Problem details: Across the entries below, please work out how many lines contain the string "password" and give only the number.

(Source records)
+++
(** The not-found policy of [loadFromYAML] and [loadDotenv]: an error
    that is [os.ErrNotExist] contributes nothing, any other error
    stays. *)
Definition skip_not_found (r : error + Tree) : error + Tree :=
  match r with
  | inl err => if errors_Is err ErrNotExist then inr ∅ else inl err
  | inr t => inr t
  end.

Definition yaml_source (path : string) : error + Tree :=
  if decide (path = EmptyString) then inr ∅
  else skip_not_found (file_tree path (yaml_Unmarshal w)).

Definition dotenv_source : error + Tree :=
  skip_not_found (file_tree ".env" (dotenv_Unmarshal w (transform w))).

Definition env_source : error + Tree := env_Read w (transform w).

(** The reads of the structured-file stage. *)
Definition yaml_reads (path : string) : list Event :=
  if decide (path = EmptyString) then [] else [EvReadFile path].
End Sources.

(** What [Load] returns once the decoder has run. *)
Definition materialized {T} (r : option error * T) : option error * T :=
  match r with
  | (Some err, c) => (Some (Errorf "unmarshal" err), c)
  | (None, c) => (None, c)
  end.

(** ** [Duration] *)

(** [type Duration time.Duration], an [int64] count of nanoseconds. *)
Definition Duration : Type := Z.

(** A call either returns or panics (here: on a nil receiver that is
    written through). *)
Inductive Outcome (A : Type) :=
| Returns (a : A)
| Panics.
Arguments Returns {A} a.
Arguments Panics {A}.

Section DurationMethods.
Variable time_ParseDuration : string -> error + Z.
Variable time_Duration_String : Z -> string.
(** [value.Decode(&s)] for a [*yaml.Node] and [s : string] *)
Variable Node : Type.
Variable Node_Decode_string : Node -> error + string.

(** The receiver [d *Duration] is [None] for the nil pointer and
    [Some x] for a pointer to a cell that holds [x]. *)
Definition Duration_Duration (d : option Duration) : Z :=
  match d with
  | None => 0
  | Some x => x
  end.

Definition Duration_String (d : option Duration) : string :=
  match d with
  | None => EmptyString
  | Some x => time_Duration_String x
  end.

(** Returns the cell of the receiver after the call, and the error. *)
Definition UnmarshalText (d : option Duration) (text : string)
  : Outcome (option Duration * option error) :=
  match time_ParseDuration text with
  | inl err => Returns (d, Some (Errorf "can't parse duration" err))
  | inr t =>
      match d with
      | None => Panics
      | Some _ => Returns (Some t, None)
      end
  end.

Definition UnmarshalYAML (d : option Duration) (value : Node)
  : Outcome (option Duration * option error) :=
  match Node_Decode_string value with
  | inl err => Returns (d, Some (Errorf "can't unmarshal duration" err))
  | inr s => UnmarshalText d s
  end.
End DurationMethods.

(** ** A reference world

    An executable world for the examples: files and environment entries
    are given as lists, the YAML and JSON decoders as tables over the
    documents the examples use, and the two environment-style readers
    follow the koanf [dotenv] parser and [env] provider: every raw pair
    goes through the callback, a pair whose key the callback blanked is
    dropped, and the flat map is unflattened on the delimiter. *)

(** The line feed and the double quote. *)
Definition nl : string := String (ascii_of_nat 10) EmptyString.
Definition dq : string := String (ascii_of_nat 34) EmptyString.

(** [strings.Split(s, sep)] for a separator that is not empty; [skip]
    counts the bytes of a separator still to be passed, [cur] is the
    piece read so far. *)
Fixpoint Split_from (sep : string) (skip : nat) (cur s : string) : list string :=
  match s with
  | EmptyString => [cur]
  | String c s' =>
      match skip with
      | S n => Split_from sep n cur s'
      | O =>
          if String.prefix sep s
          then cur :: Split_from sep (String.length sep - 1) EmptyString s'
          else Split_from sep O (cur +:+ String c EmptyString) s'
      end
  end.

Definition Split (s sep : string) : list string := Split_from sep 0 EmptyString s.

(** [strings.SplitN(s, "=", 2)] when [s] holds the separator. *)
Fixpoint cut_equals (s : string) : option (string * string) :=
  match s with
  | EmptyString => None
  | String c s' =>
      if Ascii.eqb c "="%char then Some (EmptyString, s')
      else match cut_equals s' with
           | Some (a, b) => Some (String c a, b)
           | None => None
           end
  end.

(** One round of the loop of [maps.Unflatten]: walk the key parts down
    from [m], creating the maps that are missing, and assign the value
    under the last part.  A part that holds a value that is not a map is
    stepped over. *)
Fixpoint put (parts : list string) (v : Value) (m : Tree) : Tree :=
  match parts with
  | [] => m
  | k :: rest =>
      match rest with
      | [] => <[k := v]> m
      | _ :: _ =>
          match m !! k with
          | None => <[k := VMap (put rest v ∅)]> m
          | Some (VMap n) => <[k := VMap (put rest v n)]> m
          | Some _ => put rest v m
          end
      end
  end.

(** [maps.Unflatten(m, delim)], the entries of [m] taken in the order of
    the list. *)
Definition Unflatten (entries : list (string * Value)) (delim : string) : Tree :=
  fold_left (fun out kv => put (Split kv.1 delim) kv.2 out) entries ∅.

(** The flat map both readers build from the raw pairs. *)
Definition collect (cb : string -> string -> string * Value)
    (pairs : list (string * string)) : gmap string Value :=
  fold_left
    (fun mp kv =>
       let (key, value) := cb kv.1 kv.2 in
       if decide (key = EmptyString) then mp else <[key := value]> mp)
    pairs ∅.

(** A dotenv document with one [KEY=value] per line, blank lines and
    lines that start with [#] ignored. *)
Fixpoint dotenv_lines (lines : list string) : error + list (string * string) :=
  match lines with
  | [] => inr []
  | line :: rest =>
      if decide (line = EmptyString) then dotenv_lines rest
      else if HasPrefix line "#" then dotenv_lines rest
      else match cut_equals line with
           | None => inl (errors_New "unexpected character in variable name")
           | Some kv =>
               match dotenv_lines rest with
               | inl err => inl err
               | inr r => inr (kv :: r)
               end
           end
  end.

Definition ref_dotenv_Unmarshal (cb : string -> string -> string * Value)
    (b : string) : error + Tree :=
  match dotenv_lines (Split b nl) with
  | inl err => inl err
  | inr r => inr (Unflatten (map_to_list (collect cb r)) "__")
  end.

Definition ref_env_Read (environ : list string)
    (cb : string -> string -> string * Value) : error + Tree :=
  inr (Unflatten (map_to_list (collect cb (omap cut_equals environ))) "__").

(** A decoder given by the documents it accepts. *)
Definition table {A} (docs : list (string * A)) (what : string) (s : string) : error + A :=
  match list_find (fun d => d.1 = s) docs with
  | Some (_, d) => inr d.2
  | None => inl (errors_New what)
  end.

Record Fixture := {
  files : list (string * string);
  environ : list string;
  yaml_docs : list (string * Tree);
  json_objects : list (string * Tree);
  json_arrays : list (string * list Value)
}.

Definition world_of (fx : Fixture) : World :=
  {| ReadFile := fun path =>
       match list_find (fun f => f.1 = path) (files fx) with
       | Some (_, f) => inr f.2
       | None => inl (PathError "open" path ErrNotExist)
       end;
     yaml_Unmarshal := table (yaml_docs fx) "yaml: did not find expected node content";
     dotenv_Unmarshal := ref_dotenv_Unmarshal;
     env_Read := ref_env_Read (environ fx);
     unicode_lower := fun s => s;
     json_map := table (json_objects fx) "invalid character";
     json_slice := table (json_arrays fx) "invalid character" |}.

(** Decoding into a target of type [map[string]any]: every top-level
    key of the tree is written into the target. *)
Definition Unmarshal_any (k : Koanf) (c : Tree) : option error * Tree := (None, k ∪ c).

(** [strings.TrimSpace], for ASCII white space. *)
Definition is_space (c : ascii) : bool :=
  let n := nat_of_ascii c in
  ((9 <=? n)%nat && (n <=? 13)%nat) || (n =? 32)%nat.

Fixpoint TrimLeft (s : string) : string :=
  match s with
  | EmptyString => EmptyString
  | String c s' => if is_space c then TrimLeft s' else s
  end.

Fixpoint TrimRight (s : string) : string :=
  match s with
  | EmptyString => EmptyString
  | String c s' =>
      match TrimRight s' with
      | EmptyString => if is_space c then EmptyString else String c EmptyString
      | t => String c t
      end
  end.

Definition TrimSpace (s : string) : string := TrimRight (TrimLeft s).

(** [strconv.Atoi] on an optional minus sign and decimal digits. *)
Fixpoint digits (s : string) (acc : Z) : option Z :=
  match s with
  | EmptyString => Some acc
  | String c s' =>
      let n := nat_of_ascii c in
      if (48 <=? n)%nat && (n <=? 57)%nat
      then digits s' (10 * acc + Z.of_nat (n - 48))
      else None
  end.

Definition Atoi (s : string) : option Z :=
  match s with
  | EmptyString => None
  | String c s' =>
      if Ascii.eqb c "-"%char
      then match s' with
           | EmptyString => None
           | _ => Z.opp <$> digits s' 0
           end
      else digits s 0
  end.

(** Decoding into a target with the one integer field [server.port]: an
    integer is stored, a string when it is a decimal numeral, and any
    other value is a conversion failure that leaves the field. *)
Definition Unmarshal_port (k : Koanf) (c : Z) : option error * Z :=
  match get ["server"; "port"] (VMap k) with
  | None => (None, c)
  | Some (VInt n) => (None, n)
  | Some (VString s) =>
      match Atoi s with
      | Some n => (None, n)
      | None => (Some (errors_New "cannot parse 'server.port' as int"), c)
      end
  | Some _ => (Some (errors_New "'server.port' expected type 'int'"), c)
  end.

(** The field of a [map[string]any] target a key path of length one
    names. *)
Definition field_any (p : list string) (c : Tree) : option Value :=
  match p with
  | [k] => c !! k
  | _ => None
  end.

(** *** The worlds of the examples *)

(** The structured file of [TestLoadWithLocalYAMLOption]. *)
Definition config_yaml : string :=
  "database:" +:+ nl +:+
  "  host: yaml-host" +:+ nl +:+
  "  port: 3306" +:+ nl +:+
  "  username: yaml-user" +:+ nl +:+
  "  password: yaml-pass" +:+ nl +:+
  "server:" +:+ nl +:+
  "  port: 9090" +:+ nl +:+
  "feature_flags:" +:+ nl +:+
  "  debug: true" +:+ nl +:+
  "  new_feature: false".

Definition config_tree : Tree :=
  {[ "database" := VMap {[ "host" := VString "yaml-host";
                           "port" := VInt 3306;
                           "username" := VString "yaml-user";
                           "password" := VString "yaml-pass" ]};
     "server" := VMap {[ "port" := VInt 9090 ]};
     "feature_flags" := VMap {[ "debug" := VBool true;
                                "new_feature" := VBool false ]} ]}.

(** The three sources of [TestConfigurationPrecedence], with the
    structured file above. *)
Definition fx_precedence : Fixture :=
  {| files :=
       [("config.yaml", config_yaml);
        (".env", "DATABASE__HOST=env-file-host" +:+ nl +:+
                 "DATABASE__PORT=5433" +:+ nl +:+
                 "SERVER__PORT=8080")];
     environ := ["DATABASE__HOST=env-host"; "DATABASE__PORT=9999"];
     yaml_docs := [(config_yaml, config_tree)];
     json_objects := [];
     json_arrays := [] |}.

(** A dotenv file that sets [DATABASE__HOST] under an environment that
    sets [DATABASE]. *)
Definition fx_shadow : Fixture :=
  {| files := [(".env", "DATABASE__HOST=h")];
     environ := ["DATABASE=x"];
     yaml_docs := [];
     json_objects := [];
     json_arrays := [] |}.

(** The structured file of [TestYAMLLoadErrorPropagation]. *)
Definition fx_bad_yaml : Fixture :=
  {| files := [("invalid.yaml", "invalid: yaml: content: [")];
     environ := ["SERVER__PORT=8080"];
     yaml_docs := [];
     json_objects := [];
     json_arrays := [] |}.

(** A dotenv file with a line that is no pair. *)
Definition fx_bad_dotenv : Fixture :=
  {| files := [(".env", "SERVER__PORT")];
     environ := ["SERVER__PORT=8080"];
     yaml_docs := [];
     json_objects := [];
     json_arrays := [] |}.

(** A port that is no number, as in [TestUnmarshalingErrorHandling]. *)
Definition port_yaml : string :=
  "server:" +:+ nl +:+ "  port: invalid_port_number".

Definition fx_bad_port : Fixture :=
  {| files := [("invalid.yaml", port_yaml)];
     environ := [];
     yaml_docs := [(port_yaml, {[ "server" := VMap {[ "port" := VString "invalid_port_number" ]} ]})];
     json_objects := [];
     json_arrays := [] |}.

(** No file at all, and the environment of [TestYAMLPlusEnvPrecedence]. *)
Definition fx_env_only : Fixture :=
  {| files := [];
     environ := ["SERVER__PORT=9999"];
     yaml_docs := [];
     json_objects := [];
     json_arrays := [] |}.

(** Nothing anywhere. *)
Definition fx_nothing : Fixture :=
  {| files := []; environ := []; yaml_docs := []; json_objects := []; json_arrays := [] |}.

(** A world whose environment cannot be enumerated. *)
Definition w_env_fails : World :=
  let w := world_of fx_nothing in
  {| ReadFile := ReadFile w;
     yaml_Unmarshal := yaml_Unmarshal w;
     dotenv_Unmarshal := dotenv_Unmarshal w;
     env_Read := fun _ => inl (errors_New "environment unavailable");
     unicode_lower := unicode_lower w;
     json_map := json_map w;
     json_slice := json_slice w |}.

(** The decoder of JSON objects that knows the empty object and the
    object of [TestLoadWithNoOptions]. *)
Definition json_objects_ref : string -> error + Tree :=
  table [("{}", ∅);
         ("{" +:+ dq +:+ "debug" +:+ dq +:+ ": true}", {[ "debug" := VBool true ]})]
        "invalid character".

(** The decoder of JSON arrays that knows the empty array. *)
Definition json_arrays_ref : string -> error + list Value :=
  table [("[]", [])] "invalid character".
+++
Response box: 2